BOLD Architecture
This document is currently aimed at being a quick introduction to help a potentially new contributor understand how to navigate this project.
The BOLD architecture is designed to be scaleable and to handle datasets of all sizes. Therefore we keep the data and the code separate. Additionally, we define asynchronous execution architecture to allow for parallel execution of queries, dataset imports and fault tolerance.
A high level overview of the architecture can be seen in the following figure.
In the above image we see the described separation. Keeping the analysis and visualization extensible is another important goal of the BOLD platform. To achieve this we aim to separete the analysis and visualization from the execution logic by strictly assigning these roles to the frontend and backend, respectively.
The backend is responsible for the execution of queries and the data management. It recieves an execution plan in form a report and report cells containing sparql queries and executes them in parallel given the dataset. Similarly, the import logic does not work with third party services, but with rdf or sparql endpoint urls directly.
The data is either stored in a self-hosted local data cluster or is accessed in a read-only fashion from a external data clusters using SPARQL and elasticsearch endpoints.

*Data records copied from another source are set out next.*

(** * The rule-scoring engine of the resume screener (streamlit_app.py)

    A shallow embedding of the text helpers ([normalize_text],
    [clean_email], [split_skills], [encode_education]), of the global
    knockout evaluator ([_apply_global_knockout]), of the rule engine
    ([rule_score]) and of the score blender ([bucket_level] and the
    blending line of the screening loop), with the properties the
    specification states about them; and of the tokenizer
    ([thai_tokenize]), the address test ([is_valid_email]), the message
    templates ([_render_template]) and the sending loop, with properties of
    their own.

    Modelling conventions.
    - A Python [str] is a list of Unicode code points ([list N]); literals
      are written as UTF-8 strings and decoded by [u].  [str.lower],
      [str.title] and the class [\w] follow the tables of Unicode 14.0,
      the version of CPython 3.11.
    - The numbers read from the cells of a row, the thresholds they are
      compared with and the numbers of the blender are binary64 floats
      ([PrimFloat.float]), with their NaN and infinities; [int(x)] raises
      on the latter.
    - The weights and the running score of the rule engine are exact
      rationals ([Q]): the rounding of the sums is outside the model.
    - A call that raises returns [None].
    - A reason string is a value of the tagged type [Reason], one
      constructor per f-string of [rule_score]; the constructor keeps the
      values the f-string interpolates. *)

From Stdlib Require Import Floats.
From Stdlib Require Import Strings.String Strings.Ascii.
From Stdlib Require Import List Bool NArith ZArith QArith Qpower Lia Lqa.
From Stdlib Require Import Sorting.Sorted.
Import ListNotations.

#[local] Set Warnings "-inexact-float".

Set Implicit Arguments.

(* ================================================================== *)
(** ** Strings as lists of code points *)

Module Text.

Definition str := list N.

(** UTF-8 decoding, used only to write literals. *)
Fixpoint utf8_decode (bs : list N) : str :=
  match bs with
  | [] => []
  | b :: r =>
      if (b <? 128)%N then b :: utf8_decode r
      else match r with
      | [] => [b]
      | b1 :: r1 =>
          if (b <? 224)%N then ((b - 192) * 64 + (b1 - 128))%N :: utf8_decode r1
          else match r1 with
          | [] => [b]
          | b2 :: r2 =>
              if (b <? 240)%N
              then ((b - 224) * 4096 + (b1 - 128) * 64 + (b2 - 128))%N
                     :: utf8_decode r2
              else match r2 with
              | [] => [b]
              | b3 :: r3 =>
                  ((b - 240) * 262144 + (b1 - 128) * 4096
                   + (b2 - 128) * 64 + (b3 - 128))%N :: utf8_decode r3
              end
          end
      end
  end.

Definition u (s : string) : str :=
  utf8_decode (map N_of_ascii (list_ascii_of_string s)).

Definition in_range (lo hi c : N) : bool := ((lo <=? c) && (c <=? hi))%N.

(** The characters [\s] matches in a [str] pattern and [str.strip()]
    removes: Python's Unicode white space. *)
Definition is_space (c : N) : bool :=
  in_range 9 13 c || in_range 28 32 c || (c =? 133)%N || (c =? 160)%N
  || (c =? 5760)%N || in_range 8192 8202 c || in_range 8232 8233 c
  || (c =? 8239)%N || (c =? 8287)%N || (c =? 12288)%N.

(** The classes [[A-Z]] and [[a-z]] of a pattern. *)
Definition is_upper (c : N) : bool := in_range 65 90 c.
Definition is_lower (c : N) : bool := in_range 97 122 c.

(** ** Unicode data

    The tables of the Unicode Character Database that [str.lower],
    [str.title] and the class [\w] consult, in the version CPython 3.11
    ships (Unicode 14.0).  A range [(lo, hi)] holds the code points from
    [lo] to [hi]; the ranges of a table are sorted and disjoint. *)

Module Unicode.

(** The code points with the property Cased. *)
Definition Cased : list (N * N) :=
  [
   (0x41, 0x5A); (0x61, 0x7A); (0xAA, 0xAA); (0xB5, 0xB5); (0xBA, 0xBA);
   (0xC0, 0xD6); (0xD8, 0xF6); (0xF8, 0x1BA); (0x1BC, 0x1BF); (0x1C4, 0x293);
   (0x295, 0x2B8); (0x2C0, 0x2C1); (0x2E0, 0x2E4); (0x345, 0x345);
   (0x370, 0x373); (0x376, 0x377); (0x37A, 0x37D); (0x37F, 0x37F);
   (0x386, 0x386); (0x388, 0x38A); (0x38C, 0x38C); (0x38E, 0x3A1);
   (0x3A3, 0x3F5); (0x3F7, 0x481); (0x48A, 0x52F); (0x531, 0x556);
   (0x560, 0x588); (0x10A0, 0x10C5); (0x10C7, 0x10C7); (0x10CD, 0x10CD);
   (0x10D0, 0x10FA); (0x10FD, 0x10FF); (0x13A0, 0x13F5); (0x13F8, 0x13FD);
   (0x1C80, 0x1C88); (0x1C90, 0x1CBA); (0x1CBD, 0x1CBF); (0x1D00, 0x1DBF);
   (0x1E00, 0x1F15); (0x1F18, 0x1F1D); (0x1F20, 0x1F45); (0x1F48, 0x1F4D);
   (0x1F50, 0x1F57); (0x1F59, 0x1F59); (0x1F5B, 0x1F5B); (0x1F5D, 0x1F5D);
   (0x1F5F, 0x1F7D); (0x1F80, 0x1FB4); (0x1FB6, 0x1FBC); (0x1FBE, 0x1FBE);
   (0x1FC2, 0x1FC4); (0x1FC6, 0x1FCC); (0x1FD0, 0x1FD3); (0x1FD6, 0x1FDB);
   (0x1FE0, 0x1FEC); (0x1FF2, 0x1FF4); (0x1FF6, 0x1FFC); (0x2071, 0x2071);
   (0x207F, 0x207F); (0x2090, 0x209C); (0x2102, 0x2102); (0x2107, 0x2107);
   (0x210A, 0x2113); (0x2115, 0x2115); (0x2119, 0x211D); (0x2124, 0x2124);
   (0x2126, 0x2126); (0x2128, 0x2128); (0x212A, 0x212D); (0x212F, 0x2134);
   (0x2139, 0x2139); (0x213C, 0x213F); (0x2145, 0x2149); (0x214E, 0x214E);
   (0x2160, 0x217F); (0x2183, 0x2184); (0x24B6, 0x24E9); (0x2C00, 0x2CE4);
   (0x2CEB, 0x2CEE); (0x2CF2, 0x2CF3); (0x2D00, 0x2D25); (0x2D27, 0x2D27);
   (0x2D2D, 0x2D2D); (0xA640, 0xA66D); (0xA680, 0xA69D); (0xA722, 0xA787);
   (0xA78B, 0xA78E); (0xA790, 0xA7CA); (0xA7D0, 0xA7D1); (0xA7D3, 0xA7D3);
   (0xA7D5, 0xA7D9); (0xA7F5, 0xA7F6); (0xA7F8, 0xA7FA); (0xAB30, 0xAB5A);
   (0xAB5C, 0xAB68); (0xAB70, 0xABBF); (0xFB00, 0xFB06); (0xFB13, 0xFB17);
   (0xFF21, 0xFF3A); (0xFF41, 0xFF5A); (0x10400, 0x1044F); (0x104B0, 0x104D3);
   (0x104D8, 0x104FB); (0x10570, 0x1057A); (0x1057C, 0x1058A);
   (0x1058C, 0x10592); (0x10594, 0x10595); (0x10597, 0x105A1);
   (0x105A3, 0x105B1); (0x105B3, 0x105B9); (0x105BB, 0x105BC);
   (0x10780, 0x10780); (0x10783, 0x10785); (0x10787, 0x107B0);
   (0x107B2, 0x107BA); (0x10C80, 0x10CB2); (0x10CC0, 0x10CF2);
   (0x118A0, 0x118DF); (0x16E40, 0x16E7F); (0x1D400, 0x1D454);
   (0x1D456, 0x1D49C); (0x1D49E, 0x1D49F); (0x1D4A2, 0x1D4A2);
   (0x1D4A5, 0x1D4A6); (0x1D4A9, 0x1D4AC); (0x1D4AE, 0x1D4B9);
   (0x1D4BB, 0x1D4BB); (0x1D4BD, 0x1D4C3); (0x1D4C5, 0x1D505);
   (0x1D507, 0x1D50A); (0x1D50D, 0x1D514); (0x1D516, 0x1D51C);
   (0x1D51E, 0x1D539); (0x1D53B, 0x1D53E); (0x1D540, 0x1D544);
   (0x1D546, 0x1D546); (0x1D54A, 0x1D550); (0x1D552, 0x1D6A5);
   (0x1D6A8, 0x1D6C0); (0x1D6C2, 0x1D6DA); (0x1D6DC, 0x1D6FA);
   (0x1D6FC, 0x1D714); (0x1D716, 0x1D734); (0x1D736, 0x1D74E);
   (0x1D750, 0x1D76E); (0x1D770, 0x1D788); (0x1D78A, 0x1D7A8);
   (0x1D7AA, 0x1D7C2); (0x1D7C4, 0x1D7CB); (0x1DF00, 0x1DF09);
   (0x1DF0B, 0x1DF1E); (0x1E900, 0x1E943); (0x1F130, 0x1F149);
   (0x1F150, 0x1F169); (0x1F170, 0x1F189) ]%N.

State of the workers is decoupled from the backend server and vice-versa for fault tolerance.
Import Flow
While the import flow varies depending on the dataset and configuration, the general flow can be seen in the figure below.
The dataset urls are retrieved from a third party service (Linked Open Data Cloud or TriplyDB) and sent to the backend for import.
The backend stores the import metadata and schedules an asynchronous import job which is passed to one of the worker nodes (see celery).
The worker node is responsible for importing the dataset (if applicable) and importing it into the graph database (StarDog). Once the import is complete a search index is created by collecting all the entities from the dataset. Additionally, various queries are run to compute the dataset statistics and check the health of the dataset.
Finally, the job results are persisted and the webserver is notified.
Report Flow
The report flow is inspired by the jupyter notebooks workflow. We have chosen to use our own workflow to allow easy addition of custom widgets, fuzzy term searching, self-hosting, and custom dataset import.
Flow for a simple report cell execution is shown in the figure below.
Report executions consists of two parts. (1) We save the report to run the up-to-date cells. (2) We execute the cells in parallel.
Each cell execution job is passed onto a worker node (see celery). The tasks query graph database and search the database. Once the result is known, it is saved to the database and the webserver (as well as client) is notified.